EXERCISE GOAL: The data below is to be copied exactly, line by line.

INFORMATION GIVEN:
__________
Lemma add_count_strct b m l c xs d ys :
  lists m !! l = Some (strct c b xs) → zlen ys = zlen xs + d → zlen ys ≤ INT_MAX →
  ∃ m', add_count l d m = Some (tt, m') ∧
    lists m' !! l = Some (strct c b ys) ∧ same_blocks m m'.
Proof.
  intros Hs Hd Hm. pose proof (zlen_nonneg ys).
  unfold add_count, get_list, set_list, mbind, cm_bind. rewrite Hs. simpl.
  rewrite !(proj2 (Z.leb_le _ _)) by (unfold INT_MIN; lia). simpl. rewrite Hs. simpl.
  eexists; split; [done|]. simpl. rewrite lookup_insert_eq. split; [|done].
  unfold with_count, strct. simpl. by rewrite Hd.
Qed.

Lemma zlen_map {A B} (f : A → B) l : zlen (f <$> l) = zlen l.
Proof. unfold zlen. by rewrite length_fmap. Qed.

Lemma rep_elem b m l c xs p i : ilrep b m l c xs → (p, i) ∈ xs → p ≠ l ∧ p ≠ NULL.
Proof.
  intros Hr Hp. assert (p ∈ xs.*1) as Hp1 by (apply list_elem_of_fmap; by exists (p, i)).
  split.
  - intros ->. by apply (rep_links _ _ _ _ _) in Hr as [[? _]%NoDup_cons _].
  - intros ->. by apply (rep_null _ _ _ _ _ Hr).
Qed.

(** Unlinking an item and decrementing the counter, inside a critical section. *)
Lemma del_rep b m l c xs1 p i xs2 :
  ilrep b m l c (xs1 ++ (p, i) :: xs2) →
  ∃ m', (on_links (list_del p);; add_count l (-1)) m = Some (tt, m') ∧
    ilrep b m' l c (xs1 ++ xs2) ∧ items m' = items m.
Proof.
  intros Hr. pose proof Hr as [Hs Hb Hl Hi Hn].
  rewrite fmap_app, fmap_cons in Hl. simpl in Hl.
  destruct (list_del_dlist _ _ _ _ _ Hl) as (h' & He & Hd & Hsb).
  erewrite cm_bind_some; [|unfold on_links; by rewrite He].
  destruct (add_count_strct b (with_links m h') l c (xs1 ++ (p, i) :: xs2) (-1)
    (xs1 ++ xs2)) as (m' & -> & Hs' & [Hl' Hi']); [done|..].
  1-2: zlens.
  exists m'. split; [done|]. split; [|done]. split; rewrite ?Hl', ?Hi'; simpl.
  - done.
  - zlens.
  - by rewrite fmap_app.
  - intros q j Hq. apply Hi. set_solver.
  - rewrite fmap_app in *. set_solver.
Qed.

(** Linking an item at the end and incrementing the counter. *)
Lemma add_rep b m l c xs p i :
  ilrep b m l c xs → zlen xs < INT_MAX →
  p ≠ NULL → p ≠ l → p ∉ xs.*1 → is_Some (links m !! p) → items m !! p = Some i →
  ∃ m', (on_links (list_add_tail p l);; add_count l 1) m = Some (tt, m') ∧
    ilrep b m' l c (xs ++ [(p, i)]) ∧ items m' = items m.
Proof.
  intros Hr Hb Hp0 Hpl Hpx Hpk Hpi. pose proof Hr as [Hs _ Hl Hi Hn].
  destruct (list_add_tail_dlist (links m) l xs.*1 p) as (h' & He & Hd & Hsb);
    [done|set_solver|done|].
  erewrite cm_bind_some; [|unfold on_links; by rewrite He].
  destruct (add_count_strct b (with_links m h') l c xs 1 (xs ++ [(p, i)]))
    as (m' & -> & Hs' & [Hl' Hi']); [done|..].
  1-2: zlens.
  exists m'. split; [done|]. split; [|done]. split; rewrite ?Hl', ?Hi'; simpl.
  - done.
  - zlens.
  - by rewrite fmap_app.
  - intros q j [Hq|Hq]%elem_of_app; [by apply Hi|].
    apply list_elem_of_singleton in Hq as [= -> ->]. done.
  - rewrite fmap_app. set_solver.
Qed.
__________
RESPONSE TO THE EXERCISE:
Lemma add_count_strct b m l c xs d ys :
  lists m !! l = Some (strct c b xs) → zlen ys = zlen xs + d → zlen ys ≤ INT_MAX →
  ∃ m', add_count l d m = Some (tt, m') ∧
    lists m' !! l = Some (strct c b ys) ∧ same_blocks m m'.
Proof.
  intros Hs Hd Hm. pose proof (zlen_nonneg ys).
  unfold add_count, get_list, set_list, mbind, cm_bind. rewrite Hs. simpl.
  rewrite !(proj2 (Z.leb_le _ _)) by (unfold INT_MIN; lia). simpl. rewrite Hs. simpl.
  eexists; split; [done|]. simpl. rewrite lookup_insert_eq. split; [|done].
  unfold with_count, strct. simpl. by rewrite Hd.
Qed.

Lemma zlen_map {A B} (f : A → B) l : zlen (f <$> l) = zlen l.
Proof. unfold zlen. by rewrite length_fmap. Qed.

Lemma rep_elem b m l c xs p i : ilrep b m l c xs → (p, i) ∈ xs → p ≠ l ∧ p ≠ NULL.
Proof.
  intros Hr Hp. assert (p ∈ xs.*1) as Hp1 by (apply list_elem_of_fmap; by exists (p, i)).
  split.
  - intros ->. by apply (rep_links _ _ _ _ _) in Hr as [[? _]%NoDup_cons _].
  - intros ->. by apply (rep_null _ _ _ _ _ Hr).
Qed.

(** Unlinking an item and decrementing the counter, inside a critical section. *)
Lemma del_rep b m l c xs1 p i xs2 :
  ilrep b m l c (xs1 ++ (p, i) :: xs2) →
  ∃ m', (on_links (list_del p);; add_count l (-1)) m = Some (tt, m') ∧
    ilrep b m' l c (xs1 ++ xs2) ∧ items m' = items m.
Proof.
  intros Hr. pose proof Hr as [Hs Hb Hl Hi Hn].
  rewrite fmap_app, fmap_cons in Hl. simpl in Hl.
  destruct (list_del_dlist _ _ _ _ _ Hl) as (h' & He & Hd & Hsb).
  erewrite cm_bind_some; [|unfold on_links; by rewrite He].
  destruct (add_count_strct b (with_links m h') l c (xs1 ++ (p, i) :: xs2) (-1)
    (xs1 ++ xs2)) as (m' & -> & Hs' & [Hl' Hi']); [done|..].
  1-2: zlens.
  exists m'. split; [done|]. split; [|done]. split; rewrite ?Hl', ?Hi'; simpl.
  - done.
  - zlens.
  - by rewrite fmap_app.
  - intros q j Hq. apply Hi. set_solver.
  - rewrite fmap_app in *. set_solver.
Qed.

(** Linking an item at the end and incrementing the counter. *)
Lemma add_rep b m l c xs p i :
  ilrep b m l c xs → zlen xs < INT_MAX →
  p ≠ NULL → p ≠ l → p ∉ xs.*1 → is_Some (links m !! p) → items m !! p = Some i →
  ∃ m', (on_links (list_add_tail p l);; add_count l 1) m = Some (tt, m') ∧
    ilrep b m' l c (xs ++ [(p, i)]) ∧ items m' = items m.
Proof.
  intros Hr Hb Hp0 Hpl Hpx Hpk Hpi. pose proof Hr as [Hs _ Hl Hi Hn].
  destruct (list_add_tail_dlist (links m) l xs.*1 p) as (h' & He & Hd & Hsb);
    [done|set_solver|done|].
  erewrite cm_bind_some; [|unfold on_links; by rewrite He].
  destruct (add_count_strct b (with_links m h') l c xs 1 (xs ++ [(p, i)]))
    as (m' & -> & Hs' & [Hl' Hi']); [done|..].
  1-2: zlens.
  exists m'. split; [done|]. split; [|done]. split; rewrite ?Hl', ?Hi'; simpl.
  - done.
  - zlens.
  - by rewrite fmap_app.
  - intros q j [Hq|Hq]%elem_of_app; [by apply Hi|].
    apply list_elem_of_singleton in Hq as [= -> ->]. done.
  - rewrite fmap_app. set_solver.
Qed.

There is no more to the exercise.